> _Exercise details_: Quote exactly and only this range of lines in the data below: the line that holds "(forall x y, 0 ≤ x -> 0 ≤ y ->" to the line that holds "<$> py_slice_from padded", both included.
• • •
(** X8. For a shift without negative component, [findGrains] puts
    [ebsdShift[1]] rows and [ebsdShift[0]] columns of zeros before the label
    grid: the pixel (x, y) moves to (x + xShift, y + yShift), the cells above
    and to the left are 0, and the slice [[yShift:, xShift:]] that
    [warpToDicFrame] takes gives the grid back.  A negative component raises
    [ValueError]. *)
Theorem pad_by_shift_round_trip self (g : ndarray Z) :
  shape_ok self g -> g ≠ [] ->
  (0 ≤ (ebsdShift self).1 -> 0 ≤ (ebsdShift self).2 ->
   exists padded, pad_by_shift self g = Within (Ret padded) ∧
     Z.of_nat (length padded) = yDim self + (ebsdShift self).2 ∧
     Forall (fun row => Z.of_nat (length row) = xDim self + (ebsdShift self).1)
            padded ∧
     (forall x y, 0 ≤ x -> 0 ≤ y ->
        cell padded (y + (ebsdShift self).2) (x + (ebsdShift self).1) = cell g y x) ∧
     (forall x y, 0 ≤ x < xDim self + (ebsdShift self).1 ->
        0 ≤ y < yDim self + (ebsdShift self).2 ->
        x < (ebsdShift self).1 ∨ y < (ebsdShift self).2 ->
        cell padded y x = Some 0) ∧
     (fun row => py_slice_from row (ebsdShift self).1)
       <$> py_slice_from padded (ebsdShift self).2 = g) ∧
  ((ebsdShift self).1 < 0 ∨ (ebsdShift self).2 < 0 ->
   pad_by_shift self g = ValueError).
Proof.
  intros Hsh Hne. pose proof Hsh as [Hrows Hw]. split.
  - intros Hsx Hsy. eexists. split; [by apply pad_by_shift_value|].
    destruct (ebsdShift self) as [sx sy]. cbn [fst snd] in *.
    assert (0 ≤ xDim self) as HxDim.
    { rewrite <- (shape1_shape_ok self g Hsh Hne). destruct g; simpl; lia. }
    assert (Hcell : forall x y, 0 ≤ x -> 0 ≤ y ->
              cell (replicate (Z.to_nat sy) (replicate (Z.to_nat (xDim self + sx)) 0)
                    ++ ((replicate (Z.to_nat sx) 0 ++.) <$> g)) (y + sy) (x + sx)
              = cell g y x).
    { intros x y Hx Hy. rewrite !cell_nonneg by lia.
      rewrite lookup_app_r by (rewrite length_replicate; lia).
      rewrite length_replicate.
      replace (Z.to_nat (y + sy) - Z.to_nat sy)%nat with (Z.to_nat y) by lia.
      rewrite list_lookup_fmap. destruct (g !! Z.to_nat y) as [row|]; [|done]. simpl.
      rewrite lookup_app_r by (rewrite length_replicate; lia).
      rewrite length_replicate. f_equal. lia. }
    split; [|split; [|split; [done|split]]].
    + rewrite length_app, length_replicate, length_fmap. lia.
    + apply Forall_app. split.
      * apply Forall_replicate. rewrite length_replicate. lia.
      * apply Forall_fmap. eapply Forall_impl; [exact Hw|]. intros row Hrow.
        simpl in *. rewrite length_app, length_replicate. lia.
    + intros x y Hx Hy Hpad. rewrite cell_nonneg by lia.
      destruct (decide (y < sy)) as [Hlt|Hge].
      * rewrite lookup_app_l by (rewrite length_replicate; lia).
        rewrite lookup_replicate_2 by lia. simpl.
        by rewrite lookup_replicate_2 by lia.
      * rewrite lookup_app_r by (rewrite length_replicate; lia).
        rewrite length_replicate, list_lookup_fmap.
        destruct (lookup_lt_is_Some_2 g (Z.to_nat y - Z.to_nat sy)) as [row Hrow];
          [lia|].
        rewrite Hrow. simpl. rewrite lookup_app_l by (rewrite length_replicate; lia).
        by rewrite lookup_replicate_2 by lia.
    + rewrite (py_slice_from_drop _ sy) by done.
      rewrite drop_app_length' by (by rewrite length_replicate).
      rewrite <- list_fmap_compose. rewrite <- (list_fmap_id g) at 2.
      apply list_fmap_ext. intros i row _. simpl.
      rewrite py_slice_from_drop by done.
      by rewrite drop_app_length' by (by rewrite length_replicate).
  - intros Hneg. unfold pad_by_shift, np_full.
    destruct (decide ((ebsdShift self).2 < 0)) as [Hy|Hy].
    + rewrite (bool_decide_true ((ebsdShift self).2 ≠ 0)) by lia.
      by rewrite (bool_decide_true ((ebsdShift self).2 < 0)) by done.
    + assert ((ebsdShift self).1 < 0) as Hx by (destruct Hneg; [done|lia]).
      rewrite (bool_decide_false ((ebsdShift self).2 < 0)) by done.
      assert (forall d : ndarray Z,
                (if bool_decide ((ebsdShift self).1 ≠ 0)
                 then zeros ← (if bool_decide (shape0 d < 0)
                                  || bool_decide ((ebsdShift self).1 < 0)
                               then ValueError
                               else mret (replicate (Z.to_nat (shape0 d))
                                            (replicate (Z.to_nat (ebsdShift self).1) 0)));
                      np_hstack zeros d
                 else mret d) = ValueError) as Hh.
      { intros d. rewrite (bool_decide_true ((ebsdShift self).1 ≠ 0)) by lia.
        rewrite (bool_decide_true ((ebsdShift self).1 < 0)) by done.
        by rewrite orb_true_r. }
      destruct (decide ((ebsdShift self).2 = 0)) as [E|E].
      * rewrite (bool_decide_false ((ebsdShift self).2 ≠ 0)) by (intros H; by apply H).
        simpl. apply Hh.
      * rewrite (bool_decide_true ((ebsdShift self).2 ≠ 0)) by done.
        rewrite (bool_decide_false (shape1 g < 0)) by (destruct g; simpl; lia).
        simpl. unfold np_vstack.
        assert (shape1 (replicate (Z.to_nat (ebsdShift self).2)
                          (replicate (Z.to_nat (shape1 g)) 0)) = shape1 g) as Ev.
        { destruct (Z.to_nat (ebsdShift self).2) as [|n] eqn:En; [lia|]. simpl.
          rewrite length_replicate. destruct g; simpl; lia. }
        rewrite (bool_decide_true _ Ev). simpl. apply Hh.
Qed.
• • •
> _Exercise response_:
     (forall x y, 0 ≤ x -> 0 ≤ y ->
        cell padded (y + (ebsdShift self).2) (x + (ebsdShift self).1) = cell g y x) ∧
     (forall x y, 0 ≤ x < xDim self + (ebsdShift self).1 ->
        0 ≤ y < yDim self + (ebsdShift self).2 ->
        x < (ebsdShift self).1 ∨ y < (ebsdShift self).2 ->
        cell padded y x = Some 0) ∧
     (fun row => py_slice_from row (ebsdShift self).1)
       <$> py_slice_from padded (ebsdShift self).2 = g) ∧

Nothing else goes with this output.